The stake goes in slowly but certainly, my little taps nudging it along, inch by inch, dulling the head of the shiny stem, until it is deep enough. Finally, it is done, perhaps not perfectly straight but I doubt another effort would make a difference. It takes a few tries to catch the threaded post but it works, I inserted the flag and straightened. The flag hit, as I feared it would, the face of the stone.

Done, I think not of my uncle, or my cousin gone but a few years after his father, whose name is also on the stone. Instead, I think, as I usually do, of my grandmother, buried by those crazy giant yews. Widowed in early 1941, she watched her sons go off to war, all five of them. She deserves a flag of her own.

The next week the sky is September Blue, a color that will always evoke in everyone living in this part of the country — or watching televised reports — eleven-year-old memories of a day of shock and sadness. The recollection is undiminished, I am sure, after all we all remember that blue sky. But then I find what I wrote back then, a week after the towers fell.

“Last week, the prime minister of Great Britain stepped up to the podium and as he spoke I scrawled his words in the margin of a newspaper, the true legacy of these terrorists, whatever their names and immediate fates: ‘Their barbarism will stand as their shame throughout all eternity.’”

“Words can be powerful tools, I thought then and again, listening to the service in the National Cathedral and the verse of the Battle Hymn of the Republic, vaguely familiar but no longer in hymnals. I found it, finally, in one old songbook of my mother’s: “I have read a fiery gospel writ in burnished rows of steel...”

The hymn I remember because once, long before Sept 2001, I knew all the words and it had only slipped into inactive memory from which it was easily retrieved. It was eerier and it has stayed with me. That Tony Blair said the barbarism of the terrorists will stand as their shame throughout eternity I had long forgotten. Perhaps “shame” was never a part of our national dialogue, perhaps it only sounded better as so many things do, spoken with a British accent.

We want something we perceive as stronger, some vengeance that isn’t ours to extract when what, truly, could be worse than shame throughout eternity?

The flags are at half mast this second Tuesday in September.

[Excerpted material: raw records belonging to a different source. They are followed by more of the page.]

(** a campaign over everything snapshots every grant, once. With the statements succeeding, the
    request is answered 201 with a new open campaign whose total - all of it pending - is the number
    of group memberships plus the number of direct grants; each of them has its item; the items of
    other campaigns and the grants themselves are untouched. *)
Theorem review_snapshots_every_grant by_ rq n s :
  rq_name rq ≠ "" → plain (rq_scope rq) → pgx_sends 1%nat 1%nat = true → items_ok s →
  ∃ rid c n' s', create pgx_sends by_ (Some rq) (World n s) = (WriteJSON 201 (rid, c), World n' s') ∧
    reviews s !! rid = None ∧ rv_status (ct_review c) = "open" ∧ access s' = access s ∧
    Total c = (size (user_groups s) + size (host_users s))%nat ∧ Pending c = Total c ∧
    (∀ ug, ug ∈ user_groups s → ∃ k, items s' !! k = Some (membership_item rid ug)) ∧
    (∀ hu, hu ∈ host_users s → ∃ k, items s' !! k = Some (direct_item rid hu)) ∧
    (∀ k it, items s !! k = Some it → items s' !! k = Some it) ∧ items_ok s'.
Proof.
  intros Hname Hscope Hp Hok.
  destruct (create_plain_run by_ rq n s Hname Hscope Hp) as (rv & n' & s' & Hrun & Hst & Ha & Hi & Hr).
  set (rid := fresh (dom (reviews s))) in *.
  assert (∀ p, (∀ it, it ∈ all_rows rid s → p it = true) →
    count_items rid p (snapshotted rid rv s) = length (all_rows rid s)) as Hcount.
  { intros p Hrows. eapply count_snapshot; [done|apply fresh_lookup|done|].
    intros it Hin. split; [by apply (all_rows_review rid s)|by apply Hrows]. }
  exists rid, (counts rid rv (snapshotted rid rv s)), n', s'. rewrite Hi. simpl. split_and!; try done.
  - apply fresh_lookup.
  - rewrite Hcount by done. unfold all_rows. by rewrite length_app, !length_fmap.
  - rewrite !Hcount; [done|done|]. intros it Hin. by apply (all_rows_review rid s).
  - intros ug Hug. apply insert_items_in, elem_of_app. left. by apply list_elem_of_fmap_2, elem_of_elements.
  - intros hu Hhu. apply insert_items_in, elem_of_app. right. by apply list_elem_of_fmap_2, elem_of_elements.
  - intros k it. apply insert_items_kept.
  - intros k it. rewrite Hi, Hr. by apply (items_ok_snapshotted rid rv s).
Qed.

(** The state a decision leaves: the item, and for a revocation its grant. *)
Lemma decide_tx_run rid id by_ decision note now s it :
  items s !! id = Some it → it_review it = rid →
  it_grant_kind it = "group_membership" ∨ it_grant_kind it = "direct_host" →
  ∃ a, decide_tx rid id by_ decision note now s =
    (Ok (Ok tt), Store a (reviews s) (<[id := decided_item it decision note by_ now]> (items s)) (audits s)) ∧
    a = if negb (str_eqb decision "revoke") then access s
        else if str_eqb (it_grant_kind it) "group_membership"
        then (HostAccess.RemoveUserFromGroup (it_subject it) (it_resource it) 0 (access s)).2
        else (HostAccess.RemoveUserFromHost (it_resource it) (it_subject it) 0 (access s)).2.
Proof using Type.
  intros Hi Hr Hk. unfold decide_tx, revoke_grant. rewrite Hi, bool_decide_eq_true_2 by done. simpl.
  destruct (str_eqb decision "revoke"); [|by eexists].
  destruct Hk as [-> | ->]; by eexists.
Qed.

It was Tuesday eleven years ago, this is the second time the date has fallen on Tuesday, a calendar-geek fact.

Eleven years ago I was looking for dusty hymnals, for the ink on paper that was easier to remember than words scrolled on a computer screen. Eleven years ago most of us were still watching a major network when something major happened, we all saw the same images, and remember the same images. On this anniversary I watch clips on the internet, including footage shot by a friend who lived in lower Manhattan who simply grabbed his cameras and ran and recorded history: more things forgotten, people on the street talking of other U.S. cities having been hit, the Block Island rumor mill on steroids.

We were an oasis, not untouched — was there anywhere in this part of the country that didn’t have some connection to that tragedy in the big city over the horizon? — but removed, under those quiet skies that only became bluer as the days without jet trails increased.

It’s popular, it seems, to say “never forget” as some patriotic declaration, for businesses and politicians on both sides of the aisle, and I just look at the ads and wonder if anyone else is insulted by the implication that we ever could.